This Amendment No. 15 to Schedule 13D (the “Amendment”) relates to Class A Common Stock (“Class A Common Stock”) of Mediaco Holding Inc., an Indiana corporation (the “Issuer” or the “Company”). This Amendment is being filed to amend the Schedule 13D that was originally filed on January 28, 2020, as amended on February 5, 2020, March 30, 2020, April 24, 2020, May 22, 2020, September 2, 2020, September 23, 2020, May 21, 2021, November 29, 2021, December 21, 2021, January 10, 2022, March 24, 2022, June 30, 2022, July 29, 2022, and December 30, 2022 (as amended, the “Schedule 13D”). Unless otherwise indicated in this Amendment, all capitalized terms have the meanings indicated to them in the Schedule 13D.
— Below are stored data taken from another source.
(* ===== verification/Log.v ===== *)
(** * Log: the segmented append-only log ([crates/wc-control/src/store.rs], [Log])

    A log is a sequence of segment files, each a text of one JSON record per line.  The
    files are modelled by their bytes, so that a torn write leaves what it leaves on
    disk.  What the operating system answers to a write, a sync and a rotation is the
    argument [Io]; the single-writer lock is the flag [log_locked].  serde's record
    (de)serialiser is the parameter [FramedJson]. *)

From S2P Require Import Prelude Text Errors.

Record Framed (T : Type) := mkFramed { fr_seq : N; fr_ts : N; fr_rec : T }.
Arguments mkFramed {T}.
Arguments fr_seq {T}.
Arguments fr_ts {T}.
Arguments fr_rec {T}.

Inductive Durability := Durable | Batched.

Definition SYNC_EVERY : N := 64.
Definition DEFAULT_SEGMENT_BYTES : N := 256 * 1024 * 1024.

(** [serde_json] on [Framed<T>], and on [Framed<SeqOnly>], which reads the number alone. *)
Class FramedJson (T : Type) := {
  print_framed : Framed T → string;
  parse_framed : string → option (Framed T);
  parse_seq : string → option N
}.

(** What a write, a sync and the opening of the next segment come to.  A failed write may
    have put a prefix of its bytes on disk. *)
Inductive WriteIo := Written | Torn (prefix : string).
Record Io := mkIo { io_write : WriteIo; io_sync : bool; io_rotate : bool }.
Definition io_ok : Io := mkIo Written true true.

Record Log := mkLog {
  log_closed : list string;      (* full segments, oldest first *)
  log_current : string;          (* the segment being appended to *)
  log_last_seq : N;
  log_since_sync : N;
  log_segment_bytes : N;
  log_locked : bool
}.

Definition LFs : string := String "010"%char "".

(** ** Reading *)

(** [BufRead::lines]: text up to each line feed (a carriage return before it dropped), and
    the rest if there is any. *)
Fixpoint file_lines (s : string) : list string :=
  match s with
  | EmptyString => []
  | String c r =>
    if bool_decide (c = "010"%char) then "" :: file_lines r
    else match r with
         | EmptyString => [String c ""]
         | String d r' =>
           if bool_decide (c = "013"%char) && bool_decide (d = "010"%char) then "" :: file_lines r'
           else match file_lines r with
                | [] => [String c ""]
                | w :: ws => String c w :: ws
                end
         end
  end.

(** [line.trim().is_empty()]. *)
Definition is_blank (s : string) : bool := forallb is_whitespace (chars s).

Record Replay (T : Type) := mkReplay { rp_records : list T; rp_truncated_tail : bool }.
Arguments mkReplay {T}.
Arguments rp_records {T}.
Arguments rp_truncated_tail {T}.

(** The loop of [read_segment] over the lines of one file; only the last line may fail to
    parse. *)
Fixpoint read_lines {A} (parse : string → option A) (lines : list string) (out : Replay A)
    : result (Replay A) :=
  match lines with
  | [] => Ok out
  | line :: rest =>
    if is_blank line then read_lines parse rest out
    else match parse line with
         | Some r => read_lines parse rest (mkReplay (rp_records out ++ [r]) (rp_truncated_tail out))
         | None => match rest with
                   | [] => Ok (mkReplay (rp_records out) true)
                   | _ => Err CHAIN_BROKEN
                   end
         end
  end.

Definition read_segment {A} (parse : string → option A) (content : string) (out : Replay A)
    : result (Replay A) :=
  read_lines parse (file_lines content) out.
(* ===== verification/Store.v ===== *)
(** * Store: events and the projection ([crates/wc-control/src/store.rs])

    The registry's state is a fold of [apply] over the event log.  [HashMap]s are [gmap]s,
    [HashSet]s [gset]s; the expiry heap is the list of what was pushed.  Anomaly texts are
    constructors that keep what the text names.  The records the events carry from other
    modules ([PendingRequest], [Offer], [ApprovalBlock]) are here as data. *)

From S2P Require Import Prelude Text Errors Model Canon Contract Log.

(** ** Records the events carry *)

Inductive RequestStatus := ReqPending | ReqMinted | ReqDenied | ReqLapsed.
#[global] Instance RequestStatus_eq_dec : EqDecision RequestStatus.
Proof. solve_decision. Defined.

Record PendingRequest := mkPendingRequest {
  req_id : string;
  req_caller : EntityId;
  req_callee : EntityId;
  req_surface : Surface;
  req_terms : Terms;
  req_ttl_secs : N;
  req_justification : string;
  req_requester : HumanRef;
  req_mediators : list string;
  req_approver_role : option string;
  req_dual_control : bool;
  req_require_distinct_approvers : bool;
  req_owner_merge_approves : bool;
  req_owner_must_approve : bool;
  req_policy_version : string;
  req_policy_reason : string;
  req_policy_trace : string;
  req_created_at : N;
  req_expires_at : N;
  req_status : RequestStatus
}.
#[global] Instance PendingRequest_eq_dec : EqDecision PendingRequest.
Proof. solve_decision. Defined.

Definition set_req_status (r : PendingRequest) (s : RequestStatus) : PendingRequest :=
  mkPendingRequest (req_id r) (req_caller r) (req_callee r) (req_surface r) (req_terms r)
    (req_ttl_secs r) (req_justification r) (req_requester r) (req_mediators r)
    (req_approver_role r) (req_dual_control r) (req_require_distinct_approvers r)
    (req_owner_merge_approves r) (req_owner_must_approve r) (req_policy_version r)
    (req_policy_reason r) (req_policy_trace r) (req_created_at r) (req_expires_at r) s.

Record ApprovalBlock := mkApprovalBlock { ab_approvers : list string; ab_min : N }.
#[global] Instance ApprovalBlock_eq_dec : EqDecision ApprovalBlock.
Proof. solve_decision. Defined.

Inductive TermApproval := PreGranted | NamedConsumer.
#[global] Instance TermApproval_eq_dec : EqDecision TermApproval.
Proof. solve_decision. Defined.

Inductive TierOp := OpGt | OpLt | OpEq | OpContains.
#[global] Instance TierOp_eq_dec : EqDecision TierOp.
Proof. solve_decision. Defined.
Record TierMatch := mkTierMatch { tm_op : TierOp; tm_value : N }.
#[global] Instance TierMatch_eq_dec : EqDecision TierMatch.
Proof. solve_decision. Defined.

Record Audience := mkAudience { aud_zone : option string; aud_tier : option TierMatch }.
#[global] Instance Audience_eq_dec : EqDecision Audience.
Proof. solve_decision. Defined.

Record Deprecation := mkDeprecation { dep_item : string; dep_after : N }.
#[global] Instance Deprecation_eq_dec : EqDecision Deprecation.
Proof. solve_decision. Defined.

Record Term := mkTerm {
  term_items : list string;
  term_to : Audience;
  term_approval : TermApproval;
  term_ttl_max : N;
  term_deprecates : list Deprecation
}.
#[global] Instance Term_eq_dec : EqDecision Term.
Proof. solve_decision. Defined.

Record OfferSource := mkOfferSource { os_repo : string; os_sha : string; os_manifest_digest : string }.
#[global] Instance OfferSource_eq_dec : EqDecision OfferSource.
Proof. solve_decision. Defined.

Record Offer := mkOffer {
  offer_asset : EntityId;
  offer_version : N;
  offer_surface_kind : SurfaceKind;
  offer_surface_digest : string;
  offer_terms : list Term;
  offer_source : OfferSource;
  offer_consent : option MergeApproval;
  offer_approval : option ApprovalBlock
}.
#[global] Instance Offer_eq_dec : EqDecision Offer.
Proof. solve_decision. Defined.

(** ** Events *)

Inductive Actor := ActorHuman (id : HumanRef) | ActorService (id : string) | ActorAssurance.
#[global] Instance Actor_eq_dec : EqDecision Actor.
Proof. solve_decision. Defined.

Inductive RepinCause := RepinAdmission | RepinBenign | RepinMaterial | RepinAlgUpgrade.
Inductive SuspendCause := SuspendDrift | SuspendReattest | SuspendOwner | SuspendPolicy.

Record NeedRecord := mkNeedRecord {
  need_asset : EntityId;
  need_approval : option ApprovalBlock;
  need_repo : string;
  need_sha : string
}.
#[global] Instance NeedRecord_eq_dec : EqDecision NeedRecord.
Proof. solve_decision. Defined.

Inductive Event :=
| EntityPut (entity : Entity) (actor : Actor)
| EntityTransition (id : EntityId) (to : Lifecycle) (why : string) (actor : Actor)
| EntityRepin (id : EntityId) (pin : Pin) (cause : RepinCause) (diff : PinDiff)
| EntityPosture (id : EntityId) (posture : Posture) (score : N)
| ContractRequest (request : PendingRequest) (actor : Actor)
| ContractApprove (request : string) (approvers : list HumanRef) (policy_version : string) (actor : Actor)
| ContractDeny (request reason : string) (actor : Actor)
| ContractLapse (request : string)
| ContractIssued (request : string) (cid : Cid)
| ContractMint (record : ContractRecord)
| ContractRevoke (cid : Cid) (reason : string) (actor : Actor)
| ContractSuspend (cid : Cid) (cause : SuspendCause)
| ContractReinstate (cid : Cid)
| QuarantineOrder (party : EntityId) (reason : string) (actor : Actor) (dual_control : list HumanRef)
| QuarantineCleared (party : EntityId) (actor : Actor) (dual_control : list HumanRef)
| OfferPublished (offer : Offer) (actor : Actor)
| NeedDeclared (need : NeedRecord) (actor : Actor)
| UnknownEvent.

(** ** The projection *)

Record Projection := mkProjection {
  pr_entities : gmap EntityId Entity;
  pr_contracts : gmap Cid ContractRecord;
  pr_by_caller : gmap EntityId (gset Cid);
  pr_by_callee : gmap EntityId (gset Cid);
  pr_by_pin : gmap string (gset Cid);
  pr_requests : gmap string PendingRequest;
  pr_expiring : list (N * Cid);
  pr_offers : gmap EntityId Offer;
  pr_needs : gmap EntityId NeedRecord;
  pr_seq : N
}.

Definition Projection_default : Projection := mkProjection ∅ ∅ ∅ ∅ ∅ ∅ [] ∅ ∅ 0.

(** Field updates. *)
Definition with_entities (p : Projection) m := mkProjection m (pr_contracts p) (pr_by_caller p)
  (pr_by_callee p) (pr_by_pin p) (pr_requests p) (pr_expiring p) (pr_offers p) (pr_needs p) (pr_seq p).
Definition with_contracts (p : Projection) m := mkProjection (pr_entities p) m (pr_by_caller p)
  (pr_by_callee p) (pr_by_pin p) (pr_requests p) (pr_expiring p) (pr_offers p) (pr_needs p) (pr_seq p).
Definition with_requests (p : Projection) m := mkProjection (pr_entities p) (pr_contracts p)
  (pr_by_caller p) (pr_by_callee p) (pr_by_pin p) m (pr_expiring p) (pr_offers p) (pr_needs p) (pr_seq p).
Definition with_offers (p : Projection) m := mkProjection (pr_entities p) (pr_contracts p)
  (pr_by_caller p) (pr_by_callee p) (pr_by_pin p) (pr_requests p) (pr_expiring p) m (pr_needs p) (pr_seq p).
Definition with_needs (p : Projection) m := mkProjection (pr_entities p) (pr_contracts p)
  (pr_by_caller p) (pr_by_callee p) (pr_by_pin p) (pr_requests p) (pr_expiring p) (pr_offers p) m (pr_seq p).
Definition with_seq (p : Projection) s := mkProjection (pr_entities p) (pr_contracts p)
  (pr_by_caller p) (pr_by_callee p) (pr_by_pin p) (pr_requests p) (pr_expiring p) (pr_offers p)
  (pr_needs p) s.

(** What an inconsistent event reports (the text of [RebuildReport::inconsistent]). *)
Inductive Anomaly :=
| StaleOffer (seq : N) (asset : EntityId) (version held : N)
| UnknownEntity (seq : N) (id : EntityId)
| UnknownRequest (seq : N) (id : string)
| UnknownContract (seq : N) (cid : Cid)
| ClearRefused (seq : N) (party : EntityId) (e : Code).

Record RebuildReport := mkReport {
  rr_applied : N;
  rr_unknown : N;
  rr_inconsistent : list Anomaly;
  rr_truncated_tail : bool
}.
Definition RebuildReport_default : RebuildReport := mkReport 0 0 [] false.
Definition report_is_clean (r : RebuildReport) : bool :=
  (rr_unknown r =? 0)%N && match rr_inconsistent r with [] => true | _ => false end
  && negb (rr_truncated_tail r).

Definition applied (r : RebuildReport) : RebuildReport :=
  mkReport (u64_add (rr_applied r) 1) (rr_unknown r) (rr_inconsistent r) (rr_truncated_tail r).
Definition inconsistent (r : RebuildReport) (a : Anomaly) : RebuildReport :=
  mkReport (rr_applied r) (rr_unknown r) (rr_inconsistent r ++ [a]) (rr_truncated_tail r).
Definition unknown_kind (r : RebuildReport) : RebuildReport :=
  mkReport (rr_applied r) (u64_add (rr_unknown r) 1) (rr_inconsistent r) (rr_truncated_tail r).

(** [entry(k).or_default().insert(cid)]. *)
Definition index_insert {K} `{Countable K} (m : gmap K (gset Cid)) (k : K) (cid : Cid) :=
  <[k := {[cid]} ∪ default ∅ (m !! k)]> m.

Definition index_contract (p : Projection) (r : ContractRecord) : Projection :=
  mkProjection (pr_entities p) (pr_contracts p)
    (index_insert (pr_by_caller p) (rec_caller r) (rec_cid r))
    (index_insert (pr_by_callee p) (rec_callee r) (rec_cid r))
    (index_insert (pr_by_pin p) (rec_callee_manifest r) (rec_cid r))
    (pr_requests p) ((rec_exp r, rec_cid r) :: pr_expiring p) (pr_offers p) (pr_needs p) (pr_seq p).

(** Sorting ids by their text. *)
Definition sort_cids (l : list Cid) : list Cid := mkCid <$> sort_strings (cid_str <$> l).
Definition sort_entity_ids (l : list EntityId) : list EntityId :=
  mkEntityId <$> sort_strings (entity_str <$> l).

Definition contracts_for_set (p : Projection) (id : EntityId) : gset Cid :=
  default ∅ (pr_by_caller p !! id) ∪ default ∅ (pr_by_callee p !! id).
Definition contracts_for (p : Projection) (id : EntityId) : list Cid :=
  sort_cids (elements (contracts_for_set p id)).
Definition contracts_for_pin (p : Projection) (manifest : string) : list Cid :=
  sort_cids (elements (default ∅ (pr_by_pin p !! manifest))).

Definition settle_request (p : Projection) (r : RebuildReport) (id : string) (s : RequestStatus) (seq : N) :=
  match pr_requests p !! id with
  | Some pending => (with_requests p (<[id := set_req_status pending s]> (pr_requests p)), applied r)
  | None => (p, inconsistent r (UnknownRequest seq id))
  end.

Definition proj_set_status (p : Projection) (r : RebuildReport) (cid : Cid) (s : ContractStatus) (seq : N) :=
  match pr_contracts p !! cid with
  | Some c => (with_contracts p (<[cid := set_status c s]> (pr_contracts p)), applied r)
  | None => (p, inconsistent r (UnknownContract seq cid))
  end.

(** Change one entity in place, or report it missing. *)
Definition update_entity (p : Projection) (r : RebuildReport) (id : EntityId) (f : Entity → Entity)
    (seq : N) :=
  match pr_entities p !! id with
  | Some e => (with_entities p (<[id := f e]> (pr_entities p)), applied r)
  | None => (p, inconsistent r (UnknownEntity seq id))
  end.

(** Revoke the contracts of a list of ids that are there. *)
Definition revoke_all (cids : list Cid) (m : gmap Cid ContractRecord) : gmap Cid ContractRecord :=
  foldl (λ m cid, match m !! cid with
                  | Some c => <[cid := set_status c CRevoked]> m
                  | None => m
                  end) m cids.
(* ===== verification/Chain.v ===== *)
(** * Chain: the tamper-evident evidence chain, its anchors and its retirement
    ([crates/wc-control/src/chain.rs])

    Files are a map from paths to contents; a missing key is [ErrorKind::NotFound], and a
    read of a file that exists succeeds.  What a write, a flush or an open may do is given
    by the [Io] argument of the operation that performs it.  serde's derived printers and
    parsers of the three record types are the parameter [ChainSerde]. *)

From stdpp Require Import pretty.
From S2P Require Import Prelude Text Errors Model Zone Json Canon Contract Artifact Log Store Std.

Definition ENTRY_SCHEMA : N := 1.
Definition CHAIN_FILE : string := "chain.jsonl".
Definition ANCHOR_FILE : string := "anchor.jsonl".
Definition RETIRED_FILE : string := "retired.json".
Definition RETIRED_DIR : string := "retired".
Definition ANCHOR_KID : string := "wc-anchor".

(** ** Entries *)

Record EntryDraft := mkEntryDraft {
  ed_kind : string;
  ed_cid : option string;
  ed_contract_jti : option string;
  ed_entities : list string;
  ed_actor : string;
  ed_decision : string;
  ed_reason : string;
  ed_policy_version : string;
  ed_detail : Value
}.

Record Entry := mkEntry {
  en_seq : N;
  en_ts : N;
  en_kind : string;
  en_cid : option string;
  en_contract_jti : option string;
  en_entities : list string;
  en_actor : string;
  en_decision : string;
  en_reason : string;
  en_policy_version : string;
  en_detail : Value;
  en_prev_hash : string;
  en_row_hash : string;
  en_schema : N
}.

Definition entry_document (e : Entry) : Value :=
  json_object
    [("seq", VNumber (PosInt (en_seq e)));
     ("ts", VNumber (PosInt (en_ts e)));
     ("kind", VString (en_kind e));
     ("cid", opt_value (en_cid e));
     ("contract_jti", opt_value (en_contract_jti e));
     ("entities", strings_value (en_entities e));
     ("actor", VString (en_actor e));
     ("decision", VString (en_decision e));
     ("reason", VString (en_reason e));
     ("policy_version", VString (en_policy_version e));
     ("detail", en_detail e);
     ("prev_hash", VString (en_prev_hash e));
     ("schema", VNumber (PosInt (en_schema e)))].

Section Hashing.
Context `{SerdeJson, Sha256}.

Definition hash_input (e : Entry) : string := canonical_json (entry_document e).
Definition compute_row_hash (e : Entry) : string := sha256_hex (hash_input e).
Definition entry_is_intact (e : Entry) : bool := bool_decide (compute_row_hash e = en_row_hash e).
End Hashing.

(** ** Checkpoints, tombstones and files *)

Record Checkpoint := mkCheckpoint { cp_seq : N; cp_row_hash : string; cp_ts : N }.

Record Retirement := mkRetirement {
  rt_from : N;
  rt_to : N;
  rt_count : N;
  rt_last_row_hash : string;
  rt_anchor_seq : N;
  rt_anchor_row_hash : string;
  rt_segment_file : string;
  rt_segment_digest : string;
  rt_retired_at : N;
  rt_newest_retired_ts : N
}.

Class ChainSerde := {
  (** [serde_json::to_string(&Entry)] and [from_str]. *)
  entry_to_string : Entry → string;
  entry_from_str : string → option Entry;
  (** [to_vec(&Checkpoint)], [from_value], [from_slice]. *)
  checkpoint_to_vec : Checkpoint → string;
  checkpoint_from_value : Value → option Checkpoint;
  checkpoint_from_slice : string → option Checkpoint;
  (** [to_string_pretty(&Retirement)] and [from_str]. *)
  retirement_to_string : Retirement → string;
  retirement_from_str : string → option Retirement
}.

Abbreviation Disk := (gmap string string).
(** [Path::join]. *)
Definition path_join (dir name : string) : string := dir +:+ "/" +:+ name.
Definition file_append (d : Disk) (path text : string) : Disk := <[path := default "" (d !! path) +:+ text]> d.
This Amendment is being filed to amend Items 4 and 5 of the Schedule 13D.
Item 4. Purpose of Transaction
Item 4 is hereby supplemented as set forth below:
On August 9, 2023, Amit Thakrar became a Director of the Company. Mr. Thakrar is an employee of Standard Media Group LLC, a wholly-owned subsidiary of private investment funds for which Standard General L.P. serves as investment manager. Mr. Thakrar has no direct or indirect investment or voting power with respect to the securities reported in this Schedule 13D.
Item 5. Interest in Securities of the Issuer
Items 5 is hereby supplemented as set forth below.
(a) and (b) See Items 7-13 of the cover pages and Item 2 above.
(c) The Reporting Persons did not effect any transactions in shares of the Company’s Class A Common Stock during the sixty day period prior to the filing of this Schedule 13D.
The Reporting Persons beneficially own 16,798,127 shares of the Company’s Class A Common Stock and, as previously reported, also beneficially own 5,413,197 shares of the Company’s Class B Common Stock, which is convertible into Class A Common Stock on a one-for-one basis.
In addition, the Reporting Persons beneficially own 261,967 shares of Series A Preferred Stock, each share of which is convertible into such number of shares of Class A Common Stock as is determined by dividing: (i) the purchase price of the Series A Preferred Stock plus any accrued dividends by (ii) the average volume-weighted average prices of the Class A Common Stock for the last 30 days prior to the date of determination, determined as of the fifth business day after the date on which notice of conversion is given. The number of shares of Series A Preferred Stock beneficially owned by the Reporting Persons reflects shares issued as accrued dividends pursuant to the terms of the security. As of August 8, 2023, the shares of Series A Preferred Stock beneficially owned by the Reporting Persons would have been convertible into 27,593,055 shares of Class A Common Stock under the formula described above.
The percentages reported herein are based on a statement in the Company’s Quarterly Report on Form 10-Q for the quarter ended June 30, 2023 that, as of August 3, 2023, there were 20,402,749 shares of the Company’s Class A Common Stock outstanding.
(d) Not applicable.
(e) Not applicable.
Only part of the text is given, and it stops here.